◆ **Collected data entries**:
(* ===== verification/Radix.v ===== *)
(** * Numbers and their digits in a base

    Lists of digits, least significant first; bytes of a word in memory order on
    a little-endian machine. Shared by the encoders and the hash comparisons. *)

From S2P Require Import Prelude IntUtil.

Fixpoint le_value (b : Z) (ds : list Z) : Z :=
  match ds with [] => 0 | d :: ds => d + b * le_value b ds end.

Fixpoint le_digits (b : Z) (n : nat) (v : Z) : list Z :=
  match n with O => [] | S n => v mod b :: le_digits b n (v / b) end.

Definition digit_list (b : Z) (ds : list Z) : Prop := Forall (fun d => 0 <= d < b) ds.

Lemma digit_list_app b ds es : digit_list b (ds ++ es) <-> digit_list b ds /\ digit_list b es.
Proof. apply Forall_app. Qed.

Lemma le_digits_length b n v : length (le_digits b n v) = n.
Proof. revert v. induction n as [|n IH]; intros v; simpl; auto. Qed.

Lemma le_digits_list b n v : 0 < b -> digit_list b (le_digits b n v).
Proof.
  intros Hb. revert v. induction n as [|n IH]; intros v; constructor; [|apply IH].
  by apply Z.mod_pos_bound.
Qed.

Lemma le_value_bound b ds :
  0 < b -> digit_list b ds -> 0 <= le_value b ds < b ^ Z.of_nat (length ds).
Proof.
  intros Hb. induction 1 as [|d ds Hd _ IH]; [simpl; lia|].
  cbn [le_value length]. rewrite Nat2Z.inj_succ, Z.pow_succ_r by lia. nia.
Qed.

Lemma le_value_digits b n v :
  0 < b -> 0 <= v -> le_value b (le_digits b n v) = v mod b ^ Z.of_nat n.
Proof.
  intros Hb. revert v. induction n as [|n IH]; intros v Hv.
  - simpl. by rewrite Z.mod_1_r.
  - cbn [le_digits le_value]. rewrite IH by (by apply Z.div_pos).
    rewrite Nat2Z.inj_succ, Z.pow_succ_r by lia.
    rewrite Z.rem_mul_r; [lia|lia|apply Z.pow_pos_nonneg; lia].
Qed.

Lemma le_value_digits_small b n v :
  0 < b -> 0 <= v < b ^ Z.of_nat n -> le_value b (le_digits b n v) = v.
Proof. intros Hb Hv. rewrite le_value_digits by lia. by apply Z.mod_small. Qed.

Lemma le_digits_value b ds :
  0 < b -> digit_list b ds -> le_digits b (length ds) (le_value b ds) = ds.
Proof.
  intros Hb. induction 1 as [|d ds Hd _ IH]; [done|]. cbn [le_digits le_value length].
  rewrite Z.mul_comm, Z_mod_plus_full, Z.mod_small by lia.
  by rewrite Z.div_add, Z.div_small, Z.add_0_l, IH by lia.
Qed.

Lemma le_value_inj b ds es :
  0 < b -> digit_list b ds -> digit_list b es -> length ds = length es ->
  le_value b ds = le_value b es -> ds = es.
Proof.
  intros Hb Hd He Hl Hv. rewrite <- (le_digits_value b ds), <- (le_digits_value b es) by done.
  by rewrite Hl, Hv.
Qed.

Lemma le_value_app b ds es :
  0 < b -> le_value b (ds ++ es) = le_value b ds + b ^ Z.of_nat (length ds) * le_value b es.
Proof.
  intros Hb. induction ds as [|d ds IH]; [simpl; lia|].
  cbn [app le_value length]. rewrite IH, Nat2Z.inj_succ, Z.pow_succ_r by lia. ring.
Qed.

Lemma rev_replicate {A} n (x : A) : rev (replicate n x) = replicate n x.
Proof. rewrite rev_alt. apply reverse_replicate. Qed.

Lemma le_value_zeros b n : le_value b (replicate n 0) = 0.
Proof. induction n as [|n IH]; [done|]. simpl. lia. Qed.

(** Digits of a number split after [n] of them *)
Lemma le_digits_app b n m v :
  0 < b -> 0 <= v ->
  le_digits b (n + m) v = le_digits b n v ++ le_digits b m (v / b ^ Z.of_nat n).
Proof.
  intros Hb. revert v. induction n as [|n IH]; intros v Hv.
  - simpl. by rewrite Z.div_1_r.
  - cbn [plus le_digits app]. rewrite IH by (by apply Z.div_pos). do 2 f_equal.
    rewrite Nat2Z.inj_succ, Z.pow_succ_r, Z.div_div by (try lia; apply Z.pow_pos_nonneg; lia). done.
Qed.

Lemma le_digits_zero b n : 0 < b -> le_digits b n 0 = replicate n 0.
Proof.
  intros Hb. induction n as [|n IH]; [done|]. cbn [le_digits replicate].
  by rewrite Z.mod_0_l, Z.div_0_l, IH by lia.
Qed.

(** ** Bytes of a word *)

Notation bytes_value := (le_value 256) (only parsing).
Definition byte_list (bs : list Z) : Prop := digit_list 256 bs.

Lemma bytes_testbit b bs i :
  0 <= b < 256 -> 0 <= i ->
  Z.testbit (le_value 256 (b :: bs)) i =
  if i <? 8 then Z.testbit b i else Z.testbit (le_value 256 bs) (i - 8).
Proof.
  intros Hb Hi. cbn [le_value].
  replace (b + 256 * le_value 256 bs) with (le_value 256 bs * 2 ^ 8 + b) by lia.
  rewrite <- lor_add_low by lia. rewrite Z.lor_spec, Z.shiftl_spec by done.
  destruct (Z.ltb_spec i 8).
  - by rewrite (Z.testbit_neg_r _ (i - 8)) by lia.
  - replace (Z.testbit b i) with false; [by rewrite orb_false_r|]. symmetry.
    destruct (decide (b = 0)) as [->|]; [apply Z.bits_0|].
    apply Z.bits_above_log2; [lia|]. apply Z.log2_lt_pow2; [lia|].
    assert (2 ^ 8 <= 2 ^ i) by (apply Z.pow_le_mono_r; lia). lia.
Qed.

(** Reversing the order of the bytes: what [SWAP64] does to a word. *)
Definition SWAP64 (x : Z) : Z :=
  let x := u64 x in
  Z.lor (u64 (Z.shiftl (Z.land x 0x00000000000000ff) 56))
 (Z.lor (u64 (Z.shiftl (Z.land x 0x000000000000ff00) 40))
 (Z.lor (u64 (Z.shiftl (Z.land x 0x0000000000ff0000) 24))
 (Z.lor (u64 (Z.shiftl (Z.land x 0x00000000ff000000) 8))
 (Z.lor (Z.shiftr (Z.land x 0x000000ff00000000) 8)
 (Z.lor (Z.shiftr (Z.land x 0x0000ff0000000000) 24)
 (Z.lor (Z.shiftr (Z.land x 0x00ff000000000000) 40)
        (Z.shiftr (Z.land x 0xff00000000000000) 56))))))).

Lemma word_testbit_high w x i : 0 <= w <= i -> Z.testbit (wrap w x) i = false.
Proof. intros. unfold wrap. apply Z.mod_pow2_bits_high. lia. Qed.

(** Bits of a masked and shifted word at a bit position below 64 *)
Lemma masked_left_bit x mask n i :
  0 <= n -> 0 <= i < 64 ->
  Z.testbit (u64 (Z.shiftl (Z.land x mask) n)) i = Z.testbit x (i - n) && Z.testbit mask (i - n).
Proof.
  intros Hn Hi. unfold wrap. rewrite Z.mod_pow2_bits_low by lia.
  rewrite Z.shiftl_spec by lia. apply Z.land_spec.
Qed.
Lemma masked_right_bit x mask n i :
  0 <= n -> 0 <= i -> 
  Z.testbit (Z.shiftr (Z.land x mask) n) i = Z.testbit x (i + n) && Z.testbit mask (i + n).
Proof. intros Hn Hi. rewrite Z.shiftr_spec by lia. apply Z.land_spec. Qed.

Lemma SWAP64_bytes bs :
  byte_list bs -> length bs = 8%nat -> SWAP64 (le_value 256 bs) = le_value 256 (rev bs).
Proof.
  intros Hb Hl.
  pose proof (le_value_bound 256 bs ltac:(lia) Hb) as Hv. rewrite Hl in Hv.
  assert (byte_list (rev bs)) as Hr by (by apply Forall_rev).
  pose proof (le_value_bound 256 (rev bs) ltac:(lia) Hr) as Hvr. rewrite length_rev, Hl in Hvr.
  change (256 ^ Z.of_nat 8) with (2 ^ 64) in *.
  destruct bs as [|b0 [|b1 [|b2 [|b3 [|b4 [|b5 [|b6 [|b7 [|]]]]]]]]]; try done. clear Hl Hr.
  unfold byte_list, digit_list in Hb. rewrite !Forall_cons in Hb.
  destruct Hb as (H0 & H1 & H2 & H3 & H4 & H5 & H6 & H7 & _).
  unfold SWAP64. rewrite (wrap_small 64 (le_value 256 _)) by done. cbn [rev app] in *.
  set (x := le_value 256 [b0; b1; b2; b3; b4; b5; b6; b7]) in *.
  apply Z.bits_inj'. intros i Hi. destruct (Z.lt_ge_cases i 64) as [Hlt|Hge].
  - rewrite !Z.lor_spec, !masked_left_bit, !masked_right_bit by lia.
    assert (exists k : nat, (k < 64)%nat /\ i = Z.of_nat k) as (k & Hk & ->)
      by (exists (Z.to_nat i); lia). clear Hi Hlt.
    do 64 (destruct k as [|k];
      [unfold x;
       repeat match goal with
       | |- context [Z.testbit (Zpos ?m) ?j] =>
           let v := eval vm_compute in (Z.testbit (Zpos m) j) in
           change (Z.testbit (Zpos m) j) with v
       end;
       rewrite ?andb_false_r, ?andb_true_r, ?orb_false_l, ?orb_false_r;
       repeat (rewrite bytes_testbit by (done || lia);
               match goal with |- context [if ?a <? ?b then _ else _] =>
                 let v := eval vm_compute in (a <? b) in change (a <? b) with v; cbv iota end);
       match goal with |- Z.testbit _ ?a = Z.testbit _ ?b =>
         let v := eval vm_compute in a in change a with v;
         let v := eval vm_compute in b in change b with v end; reflexivity|]).
    lia.
  - assert (forall m n, 0 <= n -> Z.testbit (Z.shiftr (Z.land x m) n) i = false) as Hsr.
    { intros m n Hn. rewrite masked_right_bit by lia.
      replace x with (u64 x) by (apply wrap_small; done).
      by rewrite word_testbit_high by lia. }
    rewrite !Z.lor_spec, !word_testbit_high, !Hsr by lia.
    rewrite <- (wrap_small 64 (le_value 256 [b7; b6; b5; b4; b3; b2; b1; b0])) by done.
    by rewrite word_testbit_high by lia.
Qed.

◆ **Your objective**: Filter the entries above down to the lines containing the word "Fixpoint".

◆ **Answer section**:
Fixpoint le_value (b : Z) (ds : list Z) : Z :=
Fixpoint le_digits (b : Z) (n : nat) (v : Z) : list Z :=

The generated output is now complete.